Dynamic contrast enhanced (DCE) and dynamic susceptibility contrast (DSC) MRI Dynamic contrast enhanced (DCE) and dynamic susceptibility contrast (DSC) MRI, which can be acquired within routine clinical MRI sessions with only a few extra minutes, have been shown to be of great clinical value for diagnosis, staging, therapy guidance and assessment of treatment response for many diseases. However, the DCE and DSC images need to be post-processed by pharmacokinetic modeling to extract parameters for clinical interpretation. Given that hemodynamics varies with organs and/or diseases, no one pharmacokinetic model can meet all needs. Most commercial software solutions rarely provide more than one model, and thus could compromise the results if the available model does not meet the clinical or imaging acquisition condition. A research group in the Radiology and Medical School of University of Michigan has reported a software implementation that provides six different pharmacokinetic models to meet broader needs for quantification of DCE and DSC images.

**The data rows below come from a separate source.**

(* ===== verification/Text.v ===== *)
(** Character tables and text routines of global.c and util.c.

    A zero-terminated string is the list of the bytes before its terminator:
    [rd] past the end yields the zero. A counted string is the list of its bytes. *)
From S2P Require Import Prelude IntArith.
Local Open Scope Z_scope.
Local Open Scope c_scope.

Definition sqlite3UpperToLower : list Z :=
  [0; 1; 2; 3; 4; 5; 6; 7; 8; 9; 10; 11; 12; 13; 14; 15; 16; 17;
   18; 19; 20; 21; 22; 23; 24; 25; 26; 27; 28; 29; 30; 31; 32; 33; 34; 35;
   36; 37; 38; 39; 40; 41; 42; 43; 44; 45; 46; 47; 48; 49; 50; 51; 52; 53;
   54; 55; 56; 57; 58; 59; 60; 61; 62; 63; 64; 97; 98; 99; 100; 101; 102; 103;
   104; 105; 106; 107; 108; 109; 110; 111; 112; 113; 114; 115; 116; 117; 118; 119; 120; 121;
   122; 91; 92; 93; 94; 95; 96; 97; 98; 99; 100; 101; 102; 103; 104; 105; 106; 107;
   108; 109; 110; 111; 112; 113; 114; 115; 116; 117; 118; 119; 120; 121; 122; 123; 124; 125;
   126; 127; 128; 129; 130; 131; 132; 133; 134; 135; 136; 137; 138; 139; 140; 141; 142; 143;
   144; 145; 146; 147; 148; 149; 150; 151; 152; 153; 154; 155; 156; 157; 158; 159; 160; 161;
   162; 163; 164; 165; 166; 167; 168; 169; 170; 171; 172; 173; 174; 175; 176; 177; 178; 179;
   180; 181; 182; 183; 184; 185; 186; 187; 188; 189; 190; 191; 192; 193; 194; 195; 196; 197;
   198; 199; 200; 201; 202; 203; 204; 205; 206; 207; 208; 209; 210; 211; 212; 213; 214; 215;
   216; 217; 218; 219; 220; 221; 222; 223; 224; 225; 226; 227; 228; 229; 230; 231; 232; 233;
   234; 235; 236; 237; 238; 239; 240; 241; 242; 243; 244; 245; 246; 247; 248; 249; 250; 251;
   252; 253; 254; 255].

Definition sqlite3CtypeMap : list Z :=
  [0; 0; 0; 0; 0; 0; 0; 0; 0; 0x01; 0x01; 0x01; 0x01; 0x01; 0; 0;
   0; 0; 0; 0; 0; 0; 0; 0; 0; 0; 0; 0; 0; 0; 0; 0;
   0x01; 0; 0; 0; 0x40; 0; 0; 0; 0; 0; 0; 0; 0; 0; 0; 0;
   0x0c; 0x0c; 0x0c; 0x0c; 0x0c; 0x0c; 0x0c; 0x0c; 0x0c; 0x0c; 0; 0; 0; 0; 0; 0;
   0; 0x0a; 0x0a; 0x0a; 0x0a; 0x0a; 0x0a; 0x02; 0x02; 0x02; 0x02; 0x02; 0x02; 0x02; 0x02; 0x02;
   0x02; 0x02; 0x02; 0x02; 0x02; 0x02; 0x02; 0x02; 0x02; 0x02; 0x02; 0; 0; 0; 0; 0x40;
   0; 0x2a; 0x2a; 0x2a; 0x2a; 0x2a; 0x2a; 0x22; 0x22; 0x22; 0x22; 0x22; 0x22; 0x22; 0x22; 0x22;
   0x22; 0x22; 0x22; 0x22; 0x22; 0x22; 0x22; 0x22; 0x22; 0x22; 0x22; 0; 0; 0; 0; 0;
   0x40; 0x40; 0x40; 0x40; 0x40; 0x40; 0x40; 0x40; 0x40; 0x40; 0x40; 0x40; 0x40; 0x40; 0x40; 0x40;
   0x40; 0x40; 0x40; 0x40; 0x40; 0x40; 0x40; 0x40; 0x40; 0x40; 0x40; 0x40; 0x40; 0x40; 0x40; 0x40;
   0x40; 0x40; 0x40; 0x40; 0x40; 0x40; 0x40; 0x40; 0x40; 0x40; 0x40; 0x40; 0x40; 0x40; 0x40; 0x40;
   0x40; 0x40; 0x40; 0x40; 0x40; 0x40; 0x40; 0x40; 0x40; 0x40; 0x40; 0x40; 0x40; 0x40; 0x40; 0x40;
   0x40; 0x40; 0x40; 0x40; 0x40; 0x40; 0x40; 0x40; 0x40; 0x40; 0x40; 0x40; 0x40; 0x40; 0x40; 0x40;
   0x40; 0x40; 0x40; 0x40; 0x40; 0x40; 0x40; 0x40; 0x40; 0x40; 0x40; 0x40; 0x40; 0x40; 0x40; 0x40;
   0x40; 0x40; 0x40; 0x40; 0x40; 0x40; 0x40; 0x40; 0x40; 0x40; 0x40; 0x40; 0x40; 0x40; 0x40; 0x40;
   0x40; 0x40; 0x40; 0x40; 0x40; 0x40; 0x40; 0x40; 0x40; 0x40; 0x40; 0x40; 0x40; 0x40; 0x40; 0x40].

Definition sqlite3Isspace (x : Z) : bool := negb (rd sqlite3CtypeMap x .& 0x01 =? 0).
Definition sqlite3Isalpha (x : Z) : bool := negb (rd sqlite3CtypeMap x .& 0x02 =? 0).
Definition sqlite3Isdigit (x : Z) : bool := negb (rd sqlite3CtypeMap x .& 0x04 =? 0).
Definition sqlite3Isalnum (x : Z) : bool := negb (rd sqlite3CtypeMap x .& 0x06 =? 0).
Definition sqlite3Isxdigit (x : Z) : bool := negb (rd sqlite3CtypeMap x .& 0x08 =? 0).
Definition sqlite3Toupper (x : Z) : Z := x .& Z.lnot (rd sqlite3CtypeMap x .& 0x20).
Definition sqlite3Tolower (x : Z) : Z := rd sqlite3UpperToLower x.
Definition IdChar (c : Z) : bool := negb (rd sqlite3CtypeMap c .& 0x46 =? 0).

(** [while( *z2 ){ z2++; }] *)
Fixpoint strlen (z : list Z) : Z :=
  match z with
  | [] => 0
  | c :: z => if c =? 0 then 0 else 1 + strlen z
  end.

Definition sqlite3Strlen30 (z : option (list Z)) : Z :=
  match z with
  | None => 0
  | Some z => 0x3fffffff .& i32 (strlen z)
  end.

Abbreviation hd0 := (hd 0).

Fixpoint sqlite3_stricmp (a b : list Z) : Z :=
  match a with
  | [] => sqlite3Tolower 0 - sqlite3Tolower (hd0 b)
  | c :: a' =>
      if negb (c =? 0) && (sqlite3Tolower c =? sqlite3Tolower (hd0 b))
      then sqlite3_stricmp a' (tl b)
      else sqlite3Tolower c - sqlite3Tolower (hd0 b)
  end.

Fixpoint sqlite3_strnicmp (a b : list Z) (N : Z) : Z :=
  if 0 <? N then
    match a with
    | [] => sqlite3Tolower 0 - sqlite3Tolower (hd0 b)
    | c :: a' =>
        if negb (c =? 0) && (sqlite3Tolower c =? sqlite3Tolower (hd0 b))
        then sqlite3_strnicmp a' (tl b) (N - 1)
        else sqlite3Tolower c - sqlite3Tolower (hd0 b)
    end
  else 0.

(** ** Quoting *)

(** The loop of [sqlite3Dequote] on the buffer [z]: [i] reads, [j] writes. *)
Fixpoint dequote_loop (fuel : nat) (quote : Z) (z : list Z) (i j : Z) : list Z * Z :=
  match fuel with
  | O => (z, j)
  | S fuel =>
      if rd z i =? quote then
        if rd z (i + 1) =? quote
        then dequote_loop fuel quote (wr z j quote) (i + 1 + 1) (j + 1)
        else (z, j)
      else dequote_loop fuel quote (wr z j (rd z i)) (i + 1) (j + 1)
  end.

Definition sqlite3Dequote (z : list Z) : Z * list Z :=
  let run (quote : Z) :=
    let '(z, j) := dequote_loop (length z) quote z 1 0 in
    (j, wr z j 0) in
  let quote := rd z 0 in
  if (quote =? 39) || (quote =? 34) || (quote =? 96) then run quote
  else if quote =? 91 then run 93
  else (-1, z).

(** ** Hexadecimal *)

Definition sqlite3HexToInt (h : Z) : Z :=
  let h := h + 9 * (1 .& (h >> 6)) in
  u8 (h .& 0xf).

(** [for(i=0; i<n; i+=2) zBlob[i/2] = ...;] on what is left of [z]: the bytes
    stored, in order. *)
Fixpoint hexToBlob_loop (fuel : nat) (z : list Z) (i n : Z) : list Z :=
  match fuel with
  | O => []
  | S fuel =>
      if i <? n then
        u8 ((sqlite3HexToInt (rd z i) << 4) .| sqlite3HexToInt (rd z (i + 1)))
          :: hexToBlob_loop fuel z (i + 2) n
      else []
  end.

(** [mallocOk] is the outcome of [sqlite3DbMallocRaw]. *)
Definition sqlite3HexToBlob (mallocOk : bool) (z : list Z) (n : Z) : option (list Z) :=
  let n := n - 1 in
  if mallocOk then Some (hexToBlob_loop (Z.to_nat n) z 0 n ++ [0]) else None.

(** ** Decimal integers *)

Definition SQLITE_UTF8 : Z := 1.
Definition SQLITE_UTF16LE : Z := 2.
Definition SQLITE_UTF16BE : Z := 3.

(** [while( z<zEnd && f( *z ) ) z += incr;] on offsets into the buffer. *)
Fixpoint skip_while (f : Z -> bool) (fuel : nat) (z : list Z) (i zEnd incr : Z) : Z :=
  match fuel with
  | O => i
  | S fuel => if (i <? zEnd) && f (rd z i) then skip_while f fuel z (i + incr) zEnd incr else i
  end.

(** The digit loop of [sqlite3Atoi64]: final [i], [u] and [c]. *)
Fixpoint atoi64_digits (fuel : nat) (z : list Z) (zNum zEnd incr i u c : Z) : Z * Z * Z :=
  match fuel with
  | O => (i, u, c)
  | S fuel =>
      if zNum + i <? zEnd then
        let c := rd z (zNum + i) in
        if (48 <=? c) && (c <=? 57)
        then atoi64_digits fuel z zNum zEnd incr (i + incr) (u64 (u * 10 + c - 48)) c
        else (i, u, c)
      else (i, u, c)
  end.

Definition pow63 : list Z :=
  [57; 50; 50; 51; 51; 55; 50; 48; 51; 54; 56; 53; 52; 55; 55; 53; 56; 48].

Fixpoint compare2pow63_loop (fuel : nat) (z : list Z) (zNum incr i : Z) : Z :=
  match fuel with
  | O => 0
  | S fuel =>
      let c := (rd z (zNum + i * incr) - rd pow63 i) * 10 in
      if c =? 0 then compare2pow63_loop fuel z zNum incr (i + 1) else c
  end.

Definition compare2pow63 (z : list Z) (zNum incr : Z) : Z :=
  let c := compare2pow63_loop 18 z zNum incr 0 in
  if c =? 0 then rd z (zNum + 18 * incr) - 56 else c.

(** [z] holds the [length] bytes at [zNum]; the result is the return code and
    the value stored in [*pNum]. *)
Definition sqlite3Atoi64 (z : list Z) (length enc : Z) : Z * Z :=
  let fuel := S (Z.to_nat length) in
  let '(incr, nonNum, zEnd, zNum) :=
    if enc =? SQLITE_UTF8 then (1, false, length, 0)
    else
      let i := skip_while (fun c => c =? 0) fuel z (3 - enc) length 2 in
      (2, i <? length, i + enc - 3, enc .& 1) in
  let zNum := skip_while sqlite3Isspace fuel z zNum zEnd incr in
  let '(neg, zNum) :=
    if zNum <? zEnd then
      if rd z zNum =? 45 then (true, zNum + incr)
      else if rd z zNum =? 43 then (false, zNum + incr)
      else (false, zNum)
    else (false, zNum) in
  let zStart := zNum in
  let zNum := skip_while (fun c => c =? 48) fuel z zNum zEnd incr in
  let '(i, u, c) := atoi64_digits fuel z zNum zEnd incr 0 0 0 in
  let pNum :=
    if Int64.LARGEST_INT64 <? u then
      if neg : bool then Int64.SMALLEST_INT64 else Int64.LARGEST_INT64
    else if neg then - u else u in
  if (negb (c =? 0) && (zNum + i <? zEnd)) || ((i =? 0) && (zStart =? zNum))
     || (19 * incr <? i) || (nonNum : bool)
  then (1, pNum)
  else if i <? 19 * incr then (0, pNum)
  else
    let c := compare2pow63 z zNum incr in
    if c <? 0 then (0, pNum)
    else if 0 <? c then (1, pNum)
    else (if neg then 0 else 2, pNum).

(** [while( zNum[0]=='0' ) zNum++;] *)
Fixpoint skip_zeros (z : list Z) : list Z :=
  match z with
  | c :: z' => if c =? 48 then skip_zeros z' else z
  | [] => []
  end.

(** [for(i=0; i<11 && (c = zNum[i] - '0')>=0 && c<=9; i++) v = v*10 + c;] *)
Fixpoint getInt32_digits (fuel : nat) (z : list Z) (i v : Z) : Z * Z :=
  match fuel with
  | O => (i, v)
  | S fuel =>
      let c := hd0 z - 48 in
      if (0 <=? c) && (c <=? 9) then getInt32_digits fuel (tl z) (i + 1) (v * 10 + c)
      else (i, v)
  end.

(** [Some v] when the routine returns 1 and stores [v]. *)
Definition sqlite3GetInt32 (zNum : list Z) : option Z :=
  let '(neg, zNum) :=
    if hd0 zNum =? 45 then (1, tl zNum)
    else if hd0 zNum =? 43 then (0, tl zNum)
    else (0, zNum) in
  let zNum := skip_zeros zNum in
  let '(i, v) := getInt32_digits 11 zNum 0 0 in
  if 10 <? i then None
  else if 2147483647 <? v - neg then None
  else
    let v := if neg =? 0 then v else - v in
    Some (i32 v).

Definition sqlite3Atoi (z : option (list Z)) : Z :=
  match z with
  | None => 0
  | Some z => default 0 (sqlite3GetInt32 z)
  end.

(** * Properties *)

Lemma tolower_0 x : is_u 8 x -> (sqlite3Tolower x =? 0) = (x =? 0).
Proof.
  intros H. apply eqb_true_iff.
  by apply (byte_forall (fun x => eqb (sqlite3Tolower x =? 0) (x =? 0))).
Qed.

(** ** Case-insensitive comparison *)

Definition cstring (z : list Z) : Prop := Forall (fun c => is_u 8 c /\ c <> 0) z.

Lemma stricmp_zero a b :
  cstring a -> cstring b ->
  (sqlite3_stricmp a b = 0 <-> map sqlite3Tolower a = map sqlite3Tolower b).
Proof.
  intros Ha. revert b. induction Ha as [|c a [Hc Hc0] Ha IH]; intros b Hb; cbn [sqlite3_stricmp].
  - destruct Hb as [|d b [Hd Hd0] Hb]; [done|]. cbn [hd map]. change (sqlite3Tolower 0) with 0.
    pose proof (tolower_0 d Hd) as Hl. rewrite (proj2 (Z.eqb_neq d 0)) in Hl by done.
    apply Z.eqb_neq in Hl. split; [lia|done].
  - rewrite (proj2 (Z.eqb_neq c 0)) by done. cbn [negb andb map].
    pose proof (tolower_0 c Hc) as Hl. rewrite (proj2 (Z.eqb_neq c 0)) in Hl by done.
    apply Z.eqb_neq in Hl. destruct Hb as [|d b [Hd Hd0] Hb]; cbn [hd tl map].
    + change (sqlite3Tolower 0) with 0. rewrite (proj2 (Z.eqb_neq _ 0)) by done. split; [lia|done].
    + destruct (Z.eqb_spec (sqlite3Tolower c) (sqlite3Tolower d)) as [E|E].
      * rewrite IH by done. rewrite E. split; [by intros ->|by intros [= ->]].
      * split; [lia|]. intros [= E' _]. done.
Qed.

Lemma stricmp_antisym a b :
  cstring a -> cstring b -> sqlite3_stricmp b a = - sqlite3_stricmp a b.
Proof.
  intros Ha. revert b. induction Ha as [|c a [Hc Hc0] Ha IH]; intros b Hb.
  - destruct Hb as [|d b [Hd Hd0] Hb]; [done|]. cbn [sqlite3_stricmp hd tl].
    rewrite (proj2 (Z.eqb_neq d 0)) by done. change (sqlite3Tolower 0) with 0. rewrite tolower_0 by done.
    rewrite (proj2 (Z.eqb_neq d 0)) by done. cbn. lia.
  - destruct Hb as [|d b [Hd Hd0] Hb]; cbn [sqlite3_stricmp hd tl].
    + rewrite (proj2 (Z.eqb_neq c 0)) by done. change (sqlite3Tolower 0) with 0. rewrite tolower_0 by done.
      rewrite (proj2 (Z.eqb_neq c 0)) by done. cbn. lia.
    + rewrite (proj2 (Z.eqb_neq c 0)), (proj2 (Z.eqb_neq d 0)) by done. cbn [negb andb].
      rewrite (Z.eqb_sym (sqlite3Tolower d)).
      destruct (_ =? _); [by apply IH|lia].
Qed.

Integral Implementation of Multiple Pharmacokinetic Models The proposed software implementation (written in C++ and QT) consists of six pharmacokinetic models within a common framework for quantifying blood flow, blood volume, vascular permeability, and extravascular extracellular space, which are applicable to multiple body sites including, brain, neck, liver, lung, kidney, cervix, prostate, rectum and pelvis. Multiple numerical computation methods are used to deal with computation speed, stability of extracted parameters, low signal-noise ratio (or contrast-noise ratio) of DCE (or DSC) images, and limited temporal resolution. The implementation also allows a user to quantify DCE/DSC images within a volume of interest, either voxel by voxel or region by region.
Applications • DCE and DSC MRI image quantification. • Potential use in diagnosis, therapy guidance and treatment assessment.
Advantages • Multiple pharmacokinetic models are available to meet the organ/disease condition. • Optimized for computation speed and stability of extracted parameters.